双極性障害のそう状態とうつ病で気分の良い時とはどのように違うのか?

2021年2月22日(月)

双極性障害(そううつ病)は気分が高まったり落ち込んだり、そう状態とうつ状態を繰り返す脳の病気です。うつ病の方でも気分の涙があり、気分の高まりと落ち込み(うつ状態)がみられます。気分が高まってくると双極性障害ではないかと心配される方が少なからずおられます。

双極性障害とうつ病でうつ状態は違いありませんが、双極性障害のそう状態とうつ病で気分が上がった状態とでは大きな違いがあります。

双極性障害のそう状態は下記のようなものです。

  1. エネルギーにあふれ、気分が高まって元気になった気がする
  2. あまり眠らなくても元気
  3. 急に偉くなったような気になる
  4. なんでもできる気になる
  5. おしゃべりになる
  6. アイデアが次々に浮かんでくる
  7. 怒りっぽくなる
  8. すぐに気が散る
  9. じっとしていられない
  10. 浪費
  11. 性的逸脱

双極性障害にみられるそう状態では、気分が高揚した結果、精神的な警戒心が緩みます。警戒心が緩むため、借金をしてでも高額な買い物をしてしまい、異性に不必要に接近してしまいます。

こうした行動により仕事を失う、パートナーとの関係が破綻する、多額の借金してしまう、などその後生活に大きな影響が残ります。

一方、うつ病の気分の良い時にはここまでの問題は起きません。気分の良さにまかせて行動し過ぎた結果、また調子が悪くなることはあっても、その後の生活に大きな禍根を残すことはありません。

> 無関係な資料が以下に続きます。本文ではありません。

(* ===== verification/State.v ===== *)
(** The state of the kernel and the monad its functions are written in.

    [kst] holds the machine and the C globals, one record per component.
    A C function is a value of [K A]: it takes the state and returns an
    [outcome], which is either a result or one of the ways control leaves the
    C code without returning. *)

From S2P Require Import Prelude Machine.

(** * Data of the components *)

Set Primitive Projections.

(** kernel/pmm.h [Memory_Map]: one entry of the BIOS memory map. *)
Record Memory_Map := MemoryMap {
  mm_base : Z;     (* unsigned long long *)
  mm_length : Z;   (* unsigned long long *)
  mm_type : Z;     (* unsigned int *)
  mm_acpi : Z      (* unsigned int *)
}.

(** The globals of kernel/pmm.c: [entry] and [map] are the words at 0x500 and
    the array at 0x504 that the boot sector filled, the rest is the
    virtual-page allocator. *)
Record pmm_state := PmmState {
  entry : Z;
  mmap : list Memory_Map;
  next_virtual : Z;
  free_virtual : list Z;
  free_count : Z
}.

(** The heap of kernel/pmm.c: addresses of [Block] headers. *)
Record heap_state := HeapState {
  heap_head : Z;
  current_block : Z
}.

(** The process list of kernel/process.c: addresses of [process_t]. *)
Record proc_state := ProcState {
  process_list : Z;
  current_process : Z;
  process_number : Z
}.

(** The cursor of kernel/kernel.c ([i], [j]). *)
Record console_state := ConsoleState {
  cur_i : Z;
  cur_j : Z
}.

(** The keyboard globals of kernel/kernel.c. *)
Record key_state := KeyState {
  last_key : Z;
  command : list Z;
  command_index : Z;
  command_ready : Z
}.

(** kernel/tss.h *)
Record gdt_entry := GdtEntry {
  limit_low : Z;
  base_low : Z;
  base_middle : Z;
  access : Z;
  granularity : Z;
  base_high : Z
}.

(** The fields of kernel/tss.h [tss_t] the kernel assigns; [memset] clears
    all the others and nothing else writes them. *)
Record tss_t := Tss {
  esp0 : Z;
  ss0 : Z;
  iomap_base : Z
}.

(** kernel/idt.h *)
Record interrupt_des := InterruptDes {
  offset_1 : Z;
  selector : Z;
  zeros : Z;
  des_type : Z;
  offset_2 : Z
}.

(** [struct gdt_ptr] and [struct idt_pointer]. *)
Record table_ptr := TablePtr { limit : Z; base : Z }.

Record desc_state := DescState {
  gdt : list gdt_entry;
  gp : table_ptr;
  tss : tss_t;
  idt : list interrupt_des;
  idt_ptr : table_ptr
}.

Record kst := Kst {
  mach : machine;
  pmm : pmm_state;
  heap : heap_state;
  procs : proc_state;
  console : console_state;
  keys : key_state;
  descs : desc_state;
  ticks : Z
}.
Unset Primitive Projections.

#[export] Instance Memory_Map_inhabited : Inhabited Memory_Map :=
  populate (MemoryMap 0 0 0 0).
#[export] Instance gdt_entry_inhabited : Inhabited gdt_entry :=
  populate (GdtEntry 0 0 0 0 0 0).
#[export] Instance interrupt_des_inhabited : Inhabited interrupt_des :=
  populate (InterruptDes 0 0 0 0 0).
#[export] Instance Memory_Map_eq_dec : EqDecision Memory_Map.
Proof. solve_decision. Defined.
#[export] Instance gdt_entry_eq_dec : EqDecision gdt_entry.
Proof. solve_decision. Defined.
#[export] Instance interrupt_des_eq_dec : EqDecision interrupt_des.
Proof. solve_decision. Defined.

(** ** Updates of one component *)

Definition set_mach (f : machine -> machine) (s : kst) : kst :=
  Kst (f (mach s)) (pmm s) (heap s) (procs s) (console s) (keys s) (descs s) (ticks s).
Definition set_pmm (f : pmm_state -> pmm_state) (s : kst) : kst :=
  Kst (mach s) (f (pmm s)) (heap s) (procs s) (console s) (keys s) (descs s) (ticks s).
Definition set_heap (f : heap_state -> heap_state) (s : kst) : kst :=
  Kst (mach s) (pmm s) (f (heap s)) (procs s) (console s) (keys s) (descs s) (ticks s).
Definition set_procs (f : proc_state -> proc_state) (s : kst) : kst :=
  Kst (mach s) (pmm s) (heap s) (f (procs s)) (console s) (keys s) (descs s) (ticks s).
Definition set_console (f : console_state -> console_state) (s : kst) : kst :=
  Kst (mach s) (pmm s) (heap s) (procs s) (f (console s)) (keys s) (descs s) (ticks s).
Definition set_keys (f : key_state -> key_state) (s : kst) : kst :=
  Kst (mach s) (pmm s) (heap s) (procs s) (console s) (f (keys s)) (descs s) (ticks s).
Definition set_descs (f : desc_state -> desc_state) (s : kst) : kst :=
  Kst (mach s) (pmm s) (heap s) (procs s) (console s) (keys s) (f (descs s)) (ticks s).
Definition set_ticks (f : Z -> Z) (s : kst) : kst :=
  Kst (mach s) (pmm s) (heap s) (procs s) (console s) (keys s) (descs s) (f (ticks s)).

(** The same state with other memory contents. *)
Definition with_ram (r : gmap Z Z) (s : kst) : kst :=
  set_mach (set_ram (fun _ => r)) s.

(** The same state up to memory and the page allocator. *)
Definition same_globals (s s' : kst) : Prop :=
  heap s' = heap s /\ procs s' = procs s /\ console s' = console s /\ keys s' = keys s /\
  descs s' = descs s /\ ticks s' = ticks s.
#[export] Instance same_globals_equiv : Equivalence same_globals.
Proof. unfold same_globals. split; red; intuition congruence. Qed.

(** * Link-time addresses

    The addresses the linker gives to the objects whose address the code
    takes.  [LayoutOk] states what the source fixes about them: the alignment
    attributes of page_table and page_directory (kernel/pmm.c), and link.ld,
    which starts the image at 0x10000 and aligns [_kernel_end]; the boot
    sector runs the kernel with its stack top at 0x90000, above the image. *)
Class Layout := {
  page_table_addr : Z;
  page_directory_addr : Z;
  kernel_end_addr : Z;
  process_entry_addr : Z;
  tss_addr : Z;
  gdt_addr : Z;
  gp_addr : Z;
  idt_addr : Z;
  idt_ptr_addr : Z
}.

Class LayoutOk `{Layout} : Prop := {
  page_table_aligned : page_table_addr mod 4096 = 0;
  page_directory_aligned : page_directory_addr mod 4096 = 0;
  kernel_end_aligned : kernel_end_addr mod 4096 = 0;
  page_table_in_image : 0x10000 <= page_table_addr /\ page_table_addr + 4096 <= kernel_end_addr;
  page_directory_in_image :
    0x10000 <= page_directory_addr /\ page_directory_addr + 4096 <= kernel_end_addr;
  page_tables_distinct : page_table_addr <> page_directory_addr;
  kernel_end_low : kernel_end_addr <= 0x90000
}.

(** The number of iterations given to the loops that follow pointers. *)
Class Fuel := fuel : nat.

(** * The monad *)

Inductive outcome (A : Type) : Type :=
  | Ok (a : A) (s : kst)          (* the function returned *)
  | PageFault (va : Z) (s : kst)  (* an access to [va] raised exception 14 *)
  | Switched (p : Z) (s : kst)    (* [restore_esp(p)]: execution continues in [p] *)
  | Halted (s : kst)              (* [cli; hlt] *)
  | Spinning (s : kst)            (* [while (1);] *)
  | Undefined (s : kst)           (* C gives no meaning to the next step *)
  | OutOfFuel.
Arguments Ok {A} a s.
Arguments PageFault {A} va s.
Arguments Switched {A} p s.
Arguments Halted {A} s.
Arguments Spinning {A} s.
Arguments Undefined {A} s.
Arguments OutOfFuel {A}.

Definition K (A : Type) : Type := kst -> outcome A.

#[export] Instance K_ret : MRet K := fun A a s => Ok a s.
#[export] Instance K_bind : MBind K := fun A B f m s =>
  match m s with
  | Ok a s' => f a s'
  | PageFault va s' => PageFault va s'
  | Switched p s' => Switched p s'
  | Halted s' => Halted s'
  | Spinning s' => Spinning s'
  | Undefined s' => Undefined s'
  | OutOfFuel => OutOfFuel
  end.

Definition gets {A} (f : kst -> A) : K A := fun s => Ok (f s) s.
Definition modify (f : kst -> kst) : K unit := fun s => Ok tt (f s).
Definition undefined {A} : K A := fun s => Undefined s.
Definition spin {A} : K A := fun s => Spinning s.
Definition no_fuel {A} : K A := fun _ => OutOfFuel.

(** The state an outcome leaves behind; none where C leaves the behaviour
    undefined. *)
Definition final_state {A} (o : outcome A) : option kst :=
  match o with
  | Ok _ s | PageFault _ s | Switched _ s | Halted s | Spinning s => Some s
  | Undefined _ | OutOfFuel => None
  end.

Lemma bind_ok {A B} (m : K A) (f : A -> K B) s a s' :
  m s = Ok a s' -> (m ≫= f) s = f a s'.
Proof. unfold mbind, K_bind. by intros ->. Qed.
Lemma bind_ok_inv {A B} (m : K A) (f : A -> K B) s b s' :
  (m ≫= f) s = Ok b s' -> exists a s1, m s = Ok a s1 /\ f a s1 = Ok b s'.
Proof. unfold mbind, K_bind. destruct (m s); try done. eauto. Qed.
Lemma ret_bind {A B} (a : A) (f : A -> K B) s : (mret a ≫= f) s = f a s.
Proof. done. Qed.
Lemma bind_assoc {A B C} (m : K A) (f : A -> K B) (g : B -> K C) s :
  ((m ≫= f) ≫= g) s = (m ≫= (fun a => f a ≫= g)) s.
Proof. unfold mbind, K_bind. by destruct (m s). Qed.

Lemma bind_ext {A B} (m : K A) (f g : A -> K B) s :
  (forall a t, f a t = g a t) -> (m ≫= f) s = (m ≫= g) s.
Proof. intros E. unfold mbind, K_bind. by destruct (m s). Qed.
Lemma bind_unit (m : K unit) s : (m ;; mret tt) s = m s.
Proof. unfold mbind, K_bind. by destruct (m s) as [[]| | | | | |]. Qed.
Lemma gets_bind {A B} (g : kst -> A) (f : A -> K B) s : (gets g ≫= f) s = f (g s) s.
Proof. done. Qed.
Lemma modify_bind {B} (g : kst -> kst) (f : unit -> K B) s :
  (modify g ≫= f) s = f tt (g s).
Proof. done. Qed.

(** Straight-line execution. *)
Create Rewrite HintDb run.
#[export] Hint Rewrite @ret_bind @gets_bind @modify_bind @bind_assoc : run.
Ltac run := autorewrite with run.
(** Execute the first action with a known result. *)
Ltac run_with H := rewrite (bind_ok _ _ _ _ _ H).

(** ** Loops *)

(** [for (k = lo; k < hi; k++) body], the bounds fixed on entry. *)
Fixpoint for_each {A} (l : list A) (f : A -> K unit) : K unit :=
  match l with
  | [] => mret tt
  | x :: l' => f x ;; for_each l' f
  end.
Definition for_range (lo hi : Z) (f : Z -> K unit) : K unit :=
  for_each (seqZ lo (hi - lo)) f.

(** The same with a local variable updated by the body. *)
Fixpoint for_fold {A B} (l : list A) (b : B) (f : A -> B -> K B) : K B :=
  match l with
  | [] => mret b
  | x :: l' => b' ← f x b; for_fold l' b' f
  end.

(** The same with a [return] in the body: [Some r] leaves the function. *)
Fixpoint for_return {A R} (l : list A) (f : A -> K (option R)) : K (option R) :=
  match l with
  | [] => mret None
  | x :: l' => r ← f x; match r with Some _ => mret r | None => for_return l' f end
  end.

Lemma for_each_app {A} (l1 l2 : list A) f s :
  for_each (l1 ++ l2) f s = (for_each l1 f ;; for_each l2 f) s.
Proof.
  revert s. induction l1 as [|x l1 IH]; intros s; [done|]. simpl.
  rewrite bind_assoc. unfold mbind, K_bind. by destruct (f x s).
Qed.

(** Invariant rule: [I n s] holds before the [n]-th iteration. *)
Lemma for_each_inv {A} (I : nat -> kst -> Prop) (l : list A) f s :
  I 0%nat s ->
  (forall n x s, l !! n = Some x -> I n s ->
     exists s', f x s = Ok tt s' /\ I (S n) s') ->
  exists s', for_each l f s = Ok tt s' /\ I (length l) s'.
Proof.
  revert I s. induction l as [|x l IH]; intros I s H0 Hstep; simpl.
  { by exists s. }
  destruct (Hstep 0%nat x s eq_refl H0) as (s1 & Hf & H1).
  destruct (IH (fun n => I (S n)) s1 H1) as (s2 & Hl & H2).
  { intros n y s' Hy HI. by apply (Hstep (S n)). }
  exists s2. split; [|done]. by rewrite (bind_ok _ _ _ _ _ Hf).
Qed.

Lemma for_range_inv (I : Z -> kst -> Prop) lo hi f s :
  lo <= hi -> I lo s ->
  (forall k s, lo <= k < hi -> I k s -> exists s', f k s = Ok tt s' /\ I (k + 1) s') ->
  exists s', for_range lo hi f s = Ok tt s' /\ I hi s'.
Proof.
  intros Hle H0 Hstep. unfold for_range.
  destruct (for_each_inv (fun n => I (lo + Z.of_nat n)) (seqZ lo (hi - lo)) f s)
    as (s' & Hrun & HI).
  - by rewrite Z.add_0_r.
  - intros n x s1 Hx HI. apply lookup_seqZ in Hx as [-> Hn].
    destruct (Hstep (lo + Z.of_nat n) s1) as (s2 & ? & ?); [lia|done|].
    exists s2. split; [done|]. by replace (lo + Z.of_nat (S n)) with (lo + Z.of_nat n + 1) by lia.
  - exists s'. split; [done|]. rewrite length_seqZ in HI.
    by replace hi with (lo + Z.of_nat (Z.to_nat (hi - lo))) by lia.
Qed.

(** A loop whose iterations leave the state alone. *)
Lemma for_fold_inv {A B} (I : nat -> B -> Prop) (l : list A) (b : B) f s :
  I 0%nat b ->
  (forall n x b, l !! n = Some x -> I n b -> exists b', f x b s = Ok b' s /\ I (S n) b') ->
  exists b', for_fold l b f s = Ok b' s /\ I (length l) b'.
Proof.
  revert I b. induction l as [|x l IH]; intros I b H0 Hstep; simpl.
  { by exists b. }
  destruct (Hstep 0%nat x b eq_refl H0) as (b1 & Hf & H1).
  destruct (IH (fun n => I (S n)) b1 H1) as (b2 & Hl & H2).
  { intros n y b' Hy HI. by apply (Hstep (S n)). }
  exists b2. split; [|done]. by rewrite (bind_ok _ _ _ _ _ Hf).
Qed.

(** Searching loops: the first [Some], or [None] after all iterations. *)
Lemma for_return_found {A R} (l : list A) (f : A -> K (option R)) s n x r :
  l !! n = Some x -> f x s = Ok (Some r) s ->
  (forall m y, (m < n)%nat -> l !! m = Some y -> f y s = Ok None s) ->
  for_return l f s = Ok (Some r) s.
Proof.
  revert n. induction l as [|y l IH]; intros n Hn Hx Hbefore; [done|]. simpl.
  destruct n as [|n].
  - injection Hn as ->. by rewrite (bind_ok _ _ _ _ _ Hx).
  - rewrite (bind_ok _ _ _ _ _ (Hbefore 0%nat y ltac:(lia) eq_refl)).
    apply (IH n); [done..|]. intros m z Hm Hz. apply (Hbefore (S m)); [lia|done].
Qed.
Lemma for_return_none {A R} (l : list A) (f : A -> K (option R)) s :
  (forall m y, l !! m = Some y -> f y s = Ok None s) -> for_return l f s = Ok None s.
Proof.
  induction l as [|y l IH]; intros H; [done|]. simpl.
  rewrite (bind_ok _ _ _ _ _ (H 0%nat y eq_refl)). apply IH.
  intros m z Hz. by apply (H (S m)).
Qed.

(** * Memory accesses *)

(** The physical address of one byte, or the page fault. *)
Definition xlate (va : Z) : K Z := fun s =>
  match translate (mach s) (u32 va) with
  | Some pa => Ok pa s
  | None => PageFault (u32 va) s
  end.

双極性障害のそう状態は、うつ病で少し気分が良くなった時とは大きく異なります。うつ病の方から双極性障害ではないかと相談された事例のほとんどは双極性障害に該当しない気分の変動です。ですから気分が少し良くなっているからといって、双極性障害ではないかと心配するのはやめましょう。

一生の間に双極性障害になる方はおよそ1%程度です。一方うつ病は18%程度です。うつ病と比べると双極性障害になる可能性はかなり低いのです。

双極性障害を疑った時は、ネット等の情報で自己判断するのではなく、主治医に相談するようにしましょう。一人で悩んでいると悪い方向に考えて不安になります。不安はうつ病悪化の危険因子となります。主治医に診断と治療の方向性を確認しながら、安心して治療を続けましょう。